Il est le fils du Directeur des ventes de Coca-Cola, William Bradley, et d’une petite femme rondelette et effacée, qui a reporté sur son fils unique tout son amour et affection, l’enfermant quelque peu.
Pour William Bradley, ceux qui sont pauvres, et les Noirs plus encore, sont des feignants qui se complaisent tout en ne faisant que se plaindre. « Un Nègre contestataire est pire qu’un Nègre paresseux ». Il faut avoir de la volonté pour s'élever, ne pas rechigner devant l'effort, ne pas s'appesantir, ne pas regarder derrière, avoir de la discipline. Aussi toute sa vie et celle de son épouse comme de leur fils sont-elles régies par ses valeurs et principes quasi dictatoriaux. Et William Bradley ne supporte pas l’opposition. Ses mots, silences, habitudes, conditionnent toute la vie familiale.

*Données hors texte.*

(* ===== verification/Tab.v ===== *)
(** * A tab over time

    A call of the handle of [Browser] is a sequence of steps of its components, [TabStep]; what every
    step keeps holds of every history. *)

From Stdlib Require Import Floats.SpecFloat.
From S2P Require Import Prelude Types Scheduler Fragment Dag Identity Auth Revocation Saturate Contamination Schema SchemaText.
From S2P Require Import Automerge Verify Crdt BrowserCrdt BrowserTaint Ledgers Migration CloudQueue Durability.
From S2P Require Import CloudLedger Transport Store Sandbox Core Sample Browser.

Module Tab.
Import Trust Browser.

Section Tab.
Context `{!Automerge} `{!Bs58} `{!Ed25519} `{!BiscuitLib} `{!SerdeJson} `{!Codecs} `{!WasmRuntime} `{!IdbCursor}.
Context `{!LruCache (string * string) Session.ResumptionCredential} `{!Noise} `{!SelectOrder}.
Context `{!HashIter N Z} `{!HashIter string nat} `{!HashIter N (list (option Fragment.DeltaFragment))}.
Context `{!HashIter string Discovery.PeerState} `{!HashIter N Contamination.IncidentContextObject}.
Context `{!HashIter (string * string) N}.
Context {C : Type} `{!Outbound C}.
Context (number_eqb : Number -> Number -> bool) (is_blank : string -> bool).

Implicit Types h : CoreHandle (C := C).

(** ** The engine of the build *)

(** No operation of the engine changes the DID it signs under. *)
Lemma engine_same (c : CrdtEngine) op :
  Crdt.author_did (BrowserCrdt.exec canonical_json sha256 json_to_string error_to_string c op) = Crdt.author_did c.
Proof.
  destruct op; cbn [BrowserCrdt.exec]; try done.
  - by rewrite Crdt.write_scalar_frame.
  - unfold BrowserCrdt.apply. destruct (Crdt.gate _ _ c delta) as [code reason|reason|pk adopt]; [done..|].
    set (c1 := if adopt then _ else c). assert (Crdt.author_did c1 = Crdt.author_did c) as Hc1 by (unfold c1; by destruct adopt).
    clearbody c1. destruct (Crdt.merge_document c1 delta) as [c2 [[]|err]] eqn:Hm;
      rewrite (Crdt.merge_document_frame _ _ _ _ Hm); exact Hc1.
  - unfold Crdt.register_schema_definition. by case_decide.
  - unfold BrowserCrdt.maybe_compact. destruct (am_get_changes _) as [d cs].
    destruct (BrowserCrdt.should_compact_idb _ _); [|done].
    unfold BrowserCrdt.compact_table_idb. by destruct (am_save d).
Qed.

Malgré un dossier éloquent, Douglas est recalé, sans explications, de la prestigieuse Académie militaire de Colorado Springs où il avait pourtant postulé contre l’avis paternel.
C’est son professeur de physique, David Clarkson, héros du Vietnam, qui va lui en donner les raisons, faisant ainsi vaciller toutes ses certitudes quant à son père, sa famille, les valeurs inculquées, voire subies, qui ont bâti sa vie.
Son grand-père paternel, qu’il pensait enterré avec les honneurs dans un cimetière militaire normand, où son père l’a emmené petit, a été en réalité pendu en 194.
Cette condamnation martiale a rempli de honte son fils (William) et a entraîné la non-intégration de Douglas dans l’Armée.
Dès lors, Douglas va chercher à découvrir le (vrai) motif de l’accusation de son grand-père, et surtout, ce qu’il a réellement fait.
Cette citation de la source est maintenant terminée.